Le Cercle Pouchkine, association de dialogue franco-russe, accueillait la dernière conférence de l’année, jeudi 7 juin 2018. L’invité, le député Nicolas Dupont-Aignan, est revenu sur la diplomatie française et son lien (trop?) tenu avec les Etats-Unis.
C’est un bel appartement des Champs-Elysées, métro Georges V. Une cheminée de marbre verdâtre, une table en bois verni, et du luxe, de l’élégance, partout dans le décor. Ici se réunit le petit cénacle du Cercle Pouchkine. Des costumes sombres flanqués de cravates discutent avec des robes d’un autre monde. La lumière des lustres se réverbère sur les bijoux et les smartphones. On attend un député.
Il vient d’arriver, avec un bon quart d’heure de retard. Nicolas Dupont-Aignant, candidat à la dernière élection présidentielle, aujourd’hui député de l’Essonne, serre quelques mains et s’installe devant le petit parterre. “Je n’ai rien préparé… Ou plutôt, j’ai profité des trois dernières minutes pour savoir de quoi j’allais vous parler“. Souriant, charmeur, il se met le public dans la poche en trois anecdotes. Une petite pique aux journalistes (“Y en a-t-il ? Non ? J’en ai refusé un, ils ont donc compris…“) et c’est parti. Avec des répliques de Pierre Maillard, conseiller diplomatique du Général de Gaulle, qu’il réchauffe à sa manière, le député parle de la Politique étrangère avec un grand P.
Intérêts communs
“Ce n’est pas parce qu’il y a ici des petits drapeaux de la Russie (il en triture un qu’il a sous le nez) que je verserai dans l’anti-américanisme ni dans la posture pro-russe. D’ailleurs, je ne suis pas pro-russe“. Les choses sont dites. Comme en meeting, le député de Debout la France sait vite se rattraper. “La France et la Russie ont des intérêts communs“, affirme-t-il, avant de revenir sur le conflit ukrainien : “L’Ukraine n’a pas été gentille avec la Russie“. Dans certains cas, explique-t-il, “comme en Iran, il faut s’allier avec Poutine. Macron a abandonné en rase campagne – c’est de la haute trahison. Il n’y a plus de politique étrangère de la France“.

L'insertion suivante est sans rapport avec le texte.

Lemma simulates_step m (s : state) l s' : simulates m s → step l s = Some s' → simulates m s'.
Proof.
  intros Hs. destruct l as [d|e| |e| | |i|];
    [by apply simulates_arrive| | | | | |by apply simulates_task|]; simpl.
  - destruct (sys_end s) eqn:En; [done|]. intros [= <-].
    destruct Hs as [Hs|Hs]; [by left|right]. apply (in_step_same m s); [done..|].
    unfold future. by rewrite En.
  - intros [= <-]. exact Hs.
  - destruct (gone s) eqn:Eg; [done|]. intros [= <-].
    destruct Hs as [(? & _ & ?)|Hs]; [congruence|right]. by apply (in_step_same m s).
  - destruct (sys_edge s); [|done]. intros [= <-]. exact Hs.
  - destruct (_ && _); [|done]. intros [= <-]. exact Hs.
  - destruct (reading _), (ph s), (signals s); try done. intros [= <-]. exact Hs.
Qed.

Lemma no_lost_edge_task (s : state) i s' : no_lost_edge s → task_step i s = Some s' →
  no_lost_edge s'.
Proof.
  unfold task_step, no_lost_edge at 1. destruct (reading (code s)); [|done].
  destruct (ph s) as [|g|g|]; [| | |done]; intros Hs.
  - destruct (gone s) eqn:Eg; [intros [= <-]; exact Hs|].
    destruct (af_poll (af s)) as [g|] eqn:Ep; intros [= <-]; unfold no_lost_edge; simpl.
    + split; [by apply poll_guard|by eexists].
    + split; [|done]. intros Hr. destruct (Hs Hr) as [?|[g Hg]]; [by left|congruence].
  - intros [= <-]. destruct Hs as [Hi Hr]. unfold task_read.
    destruct (sys_buf s) as [|x b] eqn:Eb;
      [|destruct (accept _ _); unfold no_lost_edge; simpl; by right].
    destruct (sys_end s) as [e|] eqn:En; unfold no_lost_edge; simpl; [by right|].
    split_and!; [done..|]. unfold readable. simpl. rewrite Eb, En. by intros [?|?].
  - intros [= <-]. destruct Hs as (Hi & Hr & He). unfold no_lost_edge. simpl. intros Hd.
    destruct (He Hd) as [?|Hc]; [by left|right]. unfold ready. simpl. by rewrite clear_stale.
Qed.

Lemma no_lost_edge_step (s : state) l s' : no_lost_edge s → step l s = Some s' → no_lost_edge s'.
Proof.
  intros Hs. destruct l as [d|e| |e| | |i|]; [| | | | | |by apply no_lost_edge_task|]; simpl.
  - destruct (sys_end s); [done|]. case_bool_decide; [done|]. intros [= <-].
    unfold no_lost_edge in *. simpl. destruct (ph s); naive_solver.
  - destruct (sys_end s); [done|]. intros [= <-].
    unfold no_lost_edge in *. simpl. destruct (ph s); naive_solver.
  - intros [= <-]. exact Hs.
  - destruct (gone s); [done|]. intros [= <-].
    unfold no_lost_edge in *. simpl. destruct (ph s); naive_solver.
  - destruct (sys_edge s); [|done]. intros [= <-]. pose proof (poll_event (af s)) as Hr.
    unfold no_lost_edge in *. unfold ready. simpl. destruct (ph s) as [|g|g|]; simpl;
      [by right|..|by split; auto].
    + split; [apply event_guard, Hs|done].
    + split_and!; [apply event_guard, Hs|done|]. right. apply event_guard, Hs.
  - destruct (ph s) eqn:Ep, (woken s) eqn:Ew; simpl; try done. intros [= <-].
    unfold no_lost_edge in *. rewrite Ep in Hs. simpl. naive_solver.
  - destruct (reading _), (ph s) as [|g|g|] eqn:Ep, (signals s); try done. intros [= <-].
    unfold no_lost_edge in *. rewrite Ep in Hs. simpl. right. apply Hs.
Qed.

Definition reachable (m : prog A) (b : bytes) (s : state) : Prop := rtc steps (start m b) s.

Lemma reachable_inv m b s : reachable m b s → simulates m s ∧ no_lost_edge s.
Proof.
  intros Hr. eapply (rtc_ind_r (λ s, simulates m s ∧ no_lost_edge s)); [| |exact Hr].
  - split; [apply simulates_start|apply no_lost_edge_start].
  - intros s1 s2 _ [l Hl] [Hs He]. eauto using simulates_step, no_lost_edge_step.
Qed.

(** ** Termination *)

(** How many reads the decoder still makes at the end of the pipe. *)
Fixpoint end_reads (c : prog A) : nat :=
  match c with
  | ReadExact O k => end_reads (k [])
  | ReadExact (S _) _ => 1
  | ReadByte k => S (end_reads (k None))
  | _ => 0
  end.

(** How far the task is from sleep or from the next read. *)
Definition rank (s : state) : nat :=
  match ph s with
  | Asleep => if woken s then (if af_poll (af s) is Some _ then 5 else 2) else 0
  | Polling => if af_poll (af s) is Some _ then 4 else 1
  | Guarded g => if af_current g (af s) then 3 else 6
  | Blocked g => if af_current g (af s) then 2 else 5
  end.

Definition supply (s : state) : nat := signals s + length (sys_buf s).

Definition work (s : state) : nat :=
  7 * (Nat.b2n (sys_edge s) + end_reads (code s)) + rank s.

(** Less is left to take, or as much and less to do. *)
Definition less_left (s' s : state) : Prop :=
  (supply s' < supply s)%nat ∨ (supply s' = supply s ∧ (work s' < work s)%nat).

Lemma rank_bound s : (rank s ≤ 6)%nat.
Proof. unfold rank. repeat case_match; lia. Qed.

Lemma end_reads_settle (c : prog A) : end_reads (settle c) = end_reads c.
Proof. by induction c as [| |[|n] k IH|]; simpl. Qed.

Lemma end_reads_at_end (c : prog A) f fin : reading c = true → has_room c f →
  (end_reads (at_end c fin) < end_reads c)%nat.
Proof.
  intros Hr Hc. destruct c as [| |[|n] k|k], fin; simpl in *; try done; try lia.
  rewrite end_reads_settle. lia.
Qed.

Lemma less_left_read m (s : state) g i : in_step m s → reading (code s) = true →
  ph s = Guarded g → less_left (task_read g s i) s.
Proof.
  intros [Hc _] Er Ep. unfold task_read. destruct (sys_buf s) as [|x b] eqn:Eb.
  - right. destruct (sys_end s) as [fin|] eqn:En; unfold supply, work;
      cbn [code signals sys_buf sys_edge set_task]; rewrite Eb; (split; [done|]).
    + pose proof (end_reads_at_end _ _ fin Er Hc).
      match goal with |- (_ + rank ?s < _)%nat => pose proof (rank_bound s) end. lia.
    + unfold rank. simpl. rewrite Ep. destruct (af_current _ _); lia.
  - left. destruct (accept _ _). unfold supply. cbn [signals sys_buf]. rewrite Eb.
    pose proof (room_pos _ _ Er Hc). rewrite length_drop. cbn [length]. lia.
Qed.

Lemma less_left_task m (s : state) i s' : simulates m s → no_lost_edge s →
  task_step i s = Some s' → less_left s' s.
Proof.
  intros Hs He. unfold task_step. destruct (reading (code s)) eqn:Er; [|done].
  destruct Hs as [(e & Ee & _)|Hs]; [by rewrite Ee in Er|].
  unfold no_lost_edge in He. destruct (ph s) as [|g|g|] eqn:Ep; [| | |done].
  - destruct (gone s) as [e|].
    { intros [= <-]. right. split; [done|].
      pose proof (end_reads_at_end _ _ (Some e) Er (proj1 Hs)).
      unfold work, rank. simpl in *. rewrite Ep. lia. }
    destruct (af_poll (af s)) as [g|] eqn:Ea; intros [= <-]; right; (split; [done|]);
      unfold work, rank; simpl; rewrite ?Ep, ?Ea; [|lia].
    destruct (poll_guard _ _ Ea) as [_ ->]. lia.
  - intros [= <-]. by apply (less_left_read m).
  - intros [= <-]. destruct He as (Hi & _ & _). right. split; [done|].
    unfold work, rank. simpl. rewrite Ep. destruct (af_current g (af s)) eqn:Ea.
    + rewrite clear_current by done. lia.
    + destruct (af_poll _); lia.
Qed.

Le style est franc, direct. Les moues et les mimiques du député Dupont-Aignan maintiennent la quarantaine de spectateurs éveillée. Et les blagues, aussi. Les blagues sur le sentiment européen. “J’ai deux filles… avoue le député comme à confesse. Elles ont des copains brésiliens, australiens, et ne les estiment pas plus étrangers que les Allemands. Demandez à vos enfants ! Je n’ai jamais vu un jeune de 18 ans déclarer : ah, qu’est-ce que je me sens Européen !”. Les rires montent et décuplent l’énergie du député, qui se prend au jeu et s’enflamme sur une tirade. “Ce qui est impressionnant…” commence-t-il. Son téléphone sonne. Il le cherche de la main, à l’aveugle. “Ce qui est impressionnant…” Deuxième alarme. “Non, mais ce qui est impressionnant” finit-il par dire en faisant taire son portable d’une taloche. La passion est là, dans sa voix.
Se lever du canapé
C’est l’heure des questions. Tour à tour, se lèvent un professeur de philosophie, un juriste, un entrepreneur, une mathématicienne et un directeur de presse. “L’école peut-elle encore préserver notre identité ? Je n’y crois plus...” se désespère le professeur. “Doit-on dire oui à Poutine ?” se demande quelqu’un. “Nous sommes aux ordres des Etats-Unis” se révolte l’entrepreneur. Le député prend les questions les unes après les autres. Il se permet des tacles à Hollande et Macron, ce président “qui joue Pierre et le Loup dans les salons de l’Elysée (…) installé par les lobbies et les médias“. Deux inquisiteurs sont recadrés par les membres du Cercle Pouchkine pour des questions trop politiques, sur le FN et les élections européennes.
Sommes-nous à l’arrière-train des Yankees ? Sans doute, au vu des conclusions tirées de cette conférence. L’essentiel, selon Dupont-Aignan, c’est de “se lever de son canapé, de prendre son destin en main. Ce qui me déçoit le plus, ce n’est pas la perte des repères – notre jeunesse est forte – mais c’est la différence entre la lucidité du constat et le défaitisme de l’action. Le Français est passif, il faut qu’il se réveille“. Tout le monde se lève, s’achemine vers la salle voisine où l’on verse rosé et champagne dans des petits gobelets. On salue le député, on discute. C’était la dernière conférence de la saison pour le Cercle Pouchkine.